* **WORK TO BE COMPLETED**
Among the lines below, keep only those from the one containing "exists im, out, (cropped" through the one containing "destruct (X9_crop_keeps_visible_pixels env_two_opaque", and reproduce them exactly.

Top of GIVEN RECORDS

(** [getbbox] returns a box only if the pixels occupy it, and [None] only
    for an image without a visible pixel. *)
Lemma getbbox_sound im :
  match getbbox im with
  | Some box => occupies im box
  | None => fully_transparent im
  end.
Proof.
  unfold getbbox.
  destruct (List.find (column_has_data im) (seq 0 (width im))) as [l|] eqn:Hl.
  2:{ intros x y Hx Hy. apply not_true_is_false. intros Hop.
      assert (column_has_data im x = true)
        by (apply column_has_data_iff; eauto).
      rewrite (find_none _ _ Hl x) in H; [done|]. apply in_seq. lia. }
  destruct (List.find (row_has_data im) (seq 0 (height im))) as [u|] eqn:Hu.
  2:{ intros x y Hx Hy. apply not_true_is_false. intros Hop.
      assert (row_has_data im y = true) by (apply row_has_data_iff; eauto).
      rewrite (find_none _ _ Hu y) in H; [done|]. apply in_seq. lia. }
  destruct (List.find (column_has_data im) (rev (seq 0 (width im))))
    as [r|] eqn:Hr.
  2:{ intros x y Hx Hy. apply not_true_is_false. intros Hop.
      assert (column_has_data im x = true)
        by (apply column_has_data_iff; eauto).
      rewrite (find_none _ _ Hr x) in H; [done|].
      apply in_rev. rewrite rev_involutive. apply in_seq. lia. }
  destruct (List.find (row_has_data im) (rev (seq 0 (height im))))
    as [b|] eqn:Hb.
  2:{ intros x y Hx Hy. apply not_true_is_false. intros Hop.
      assert (row_has_data im y = true) by (apply row_has_data_iff; eauto).
      rewrite (find_none _ _ Hb y) in H; [done|].
      apply in_rev. rewrite rev_involutive. apply in_seq. lia. }
  apply find_seq_first_inv in Hl as (Hlw & Hlc & Hlmin).
  apply find_seq_first_inv in Hu as (Huh & Hur & Humin).
  apply find_seq_last_inv in Hr as (Hrw & Hrc & Hrmax).
  apply find_seq_last_inv in Hb as (Hbh & Hbr & Hbmax).
  assert (Hcol : ∀ x y, x < width im → y < height im →
            opaque_at im x y = true → l ≤ x ∧ x ≤ r).
  { intros x y Hx Hy Hop.
    assert (Hc : column_has_data im x = true)
      by (apply column_has_data_iff; eauto).
    split.
    - destruct (decide (l ≤ x)); [done|]. rewrite Hlmin in Hc; [done|lia].
    - destruct (decide (x ≤ r)); [done|]. rewrite Hrmax in Hc; [done|lia|done]. }
  assert (Hrow : ∀ x y, x < width im → y < height im →
            opaque_at im x y = true → u ≤ y ∧ y ≤ b).
  { intros x y Hx Hy Hop.
    assert (Hc : row_has_data im y = true) by (apply row_has_data_iff; eauto).
    split.
    - destruct (decide (u ≤ y)); [done|]. rewrite Humin in Hc; [done|lia].
    - destruct (decide (y ≤ b)); [done|]. rewrite Hbmax in Hc; [done|lia|done]. }
  apply column_has_data_iff in Hlc as (yl & Hyl & Hopl).
  apply column_has_data_iff in Hrc as (yr & Hyr & Hopr).
  apply row_has_data_iff in Hur as (xu & Hxu & Hopu).
  apply row_has_data_iff in Hbr as (xb & Hxb & Hopb).
  destruct (Hcol l yl Hlw Hyl Hopl). destruct (Hrow xu u Hxu Huh Hopu).
  unfold occupies. replace (S r - 1) with r by lia.
  replace (S b - 1) with b by lia.
  split; [lia|]. split; [lia|]. split; [lia|]. split; [lia|].
  split.
  { intros x y Hx Hy Hop.
    destruct (Hcol x y Hx Hy Hop), (Hrow x y Hx Hy Hop). lia. }
  split; [by exists yl|]. split; [by exists yr|].
  split; [by exists xu|]. by exists xb.
Qed.

Lemma cropped_keeps_visible_pixels out :
  ∃ l u, keeps_visible_pixels out (cropped out) l u.
Proof.
  unfold cropped. pose proof (getbbox_sound out) as Hs.
  destruct (getbbox out) as [[[[l u] r] b]|].
  - destruct Hs as (Hlr & Hr & Hub & Hb & Hin & _).
    exists l, u. unfold keeps_visible_pixels. simpl.
    split; [lia|]. split; [lia|]. intros x y Hx Hy Hop.
    destruct (Hin x y Hx Hy Hop) as (? & ? & ? & ?).
    repeat split; try lia. f_equal; lia.
  - exists 0, 0. unfold keeps_visible_pixels.
    split; [done|]. split; [done|]. intros x y Hx Hy Hop.
    repeat split; try lia. f_equal; lia.
Qed.

(** X9: what V2 saves for an item is never larger than the image the
    transform returned and shows every one of its non-transparent pixels,
    moved by the corner of the crop: cropping to the bounding box removes
    fully transparent pixels only. *)
Theorem X9_crop_keeps_visible_pixels env in_path d s out_p s' :
  V2.process_image env in_path d s = (inr out_p, s') →
  ∃ im out written l u,
    image_open env (after_mkdir (world s) d) in_path = inr im ∧
    remove env im = inr out ∧
    files (world s') !! out_p = Some (Png written) ∧
    keeps_visible_pixels out written l u.
Proof.
  intros Hrun. pose proof (V2_process_image_cases env in_path d s) as Hc.
  unfold process_image_cases in Hc. rewrite Hrun in Hc.
  destruct (mkdir_error env (world s) d); [done|].
  destruct (image_open env _ in_path) as [|im] eqn:Hopen; [done|].
  destruct (remove env im) as [|out] eqn:Hrem; [done|].
  destruct (save_error env _ _ _); [done|]. injection Hc as -> ->.
  destruct (cropped_keeps_visible_pixels out) as (l & u & Hk).
  exists im, out, (cropped out), l, u. do 2 (split; [done|]).
  split; [apply lookup_insert_eq|done].
Qed.

Lemma X9_witness :
  let s := initial [["in"; "a.jpg"]] (Some ["out"]) in
  ∃ s' written l u,
    V2.process_image env_two_opaque ["in"; "a.jpg"] ["out"] s
    = (inr ["out"; "a_nobg.png"], s') ∧
    files (world s') !! ["out"; "a_nobg.png"] = Some (Png written) ∧
    keeps_visible_pixels two_opaque written l u.
Proof.
  intros s.
  destruct (X9_crop_keeps_visible_pixels env_two_opaque ["in"; "a.jpg"]
              ["out"] s ["out"; "a_nobg.png"]
              (V2.process_image env_two_opaque ["in"; "a.jpg"] ["out"] s).2
              eq_refl)
    as (im & out & written & l & u & Hopen & Hrem & Hfile & Hk).
  injection Hopen as <-. injection Hrem as <-.
  exists (V2.process_image env_two_opaque ["in"; "a.jpg"] ["out"] s).2,
    written, l, u.
  split; [reflexivity|]. split; [exact Hfile|exact Hk].
Defined.
(** [Instruction] objects are shared: the caller, the instruction stream and
    the ROB all hold references to the same object, and every stage mutates
    it in place.  A reference is a key of the object store. *)
Abbreviation ref := nat.
Abbreviation store := (gmap nat Instruction.t).

Module ReorderBuffer.
Record t := mk {
  capacity : Z;
  entries : list (option ref);
  head : Z;
  tail : Z;
  size : Z
}.

#[global] Instance eq_dec : EqDecision t.
Proof. solve_decision. Defined.

Definition init (capacity : Z) : t :=
  mk capacity (replicate (Z.to_nat capacity) None) 0 0 0.

Definition with_entries (l : list (option ref)) (b : t) : t :=
  mk (capacity b) l (head b) (tail b) (size b).
Definition with_head (h : Z) (b : t) : t :=
  mk (capacity b) (entries b) h (tail b) (size b).
Definition with_tail (tl : Z) (b : t) : t :=
  mk (capacity b) (entries b) (head b) tl (size b).
Definition with_size (n : Z) (b : t) : t :=
  mk (capacity b) (entries b) (head b) (tail b) n.

(** The ROB's methods read and write the instructions its entries refer
    to, so they run over the object store paired with the buffer. *)
Definition st : Type := store * t.

Definition rob : M st t := gets snd.
Definition modify_rob (f : t -> t) : M st unit :=
  modify (fun s => (s.1, f s.2)).

Definition deref (r : ref) : M st Instruction.t :=
  s <- get;;
  match s.1 !! r with
  | Some i => ret i
  | None => raise Dangling
  end.

Definition update (r : ref) (f : Instruction.t -> Instruction.t) : M st unit :=
  i <- deref r;;
  modify (fun s => (<[r := f i]> s.1, s.2)).

Definition getitem (idx : Z) : M st (option ref) :=
  b <- rob;;
  match py_getitem (entries b) idx with
  | Some e => ret e
  | None => raise IndexError
  end.

Definition setitem (idx : Z) (e : option ref) : M st unit :=
  b <- rob;;
  match py_setitem (entries b) idx e with
  | Some l => modify_rob (with_entries l)
  | None => raise IndexError
  end.

Definition is_full : M st bool :=
  b <- rob;; ret (bool_decide (size b >= capacity b)).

Bottom of GIVEN RECORDS

* **OUTPUT FOR THIS EXERCISE**
  exists im, out, (cropped out), l, u. do 2 (split; [done|]).
  split; [apply lookup_insert_eq|done].
Qed.

Lemma X9_witness :
  let s := initial [["in"; "a.jpg"]] (Some ["out"]) in
  ∃ s' written l u,
    V2.process_image env_two_opaque ["in"; "a.jpg"] ["out"] s
    = (inr ["out"; "a_nobg.png"], s') ∧
    files (world s') !! ["out"; "a_nobg.png"] = Some (Png written) ∧
    keeps_visible_pixels two_opaque written l u.
Proof.
  intros s.
  destruct (X9_crop_keeps_visible_pixels env_two_opaque ["in"; "a.jpg"]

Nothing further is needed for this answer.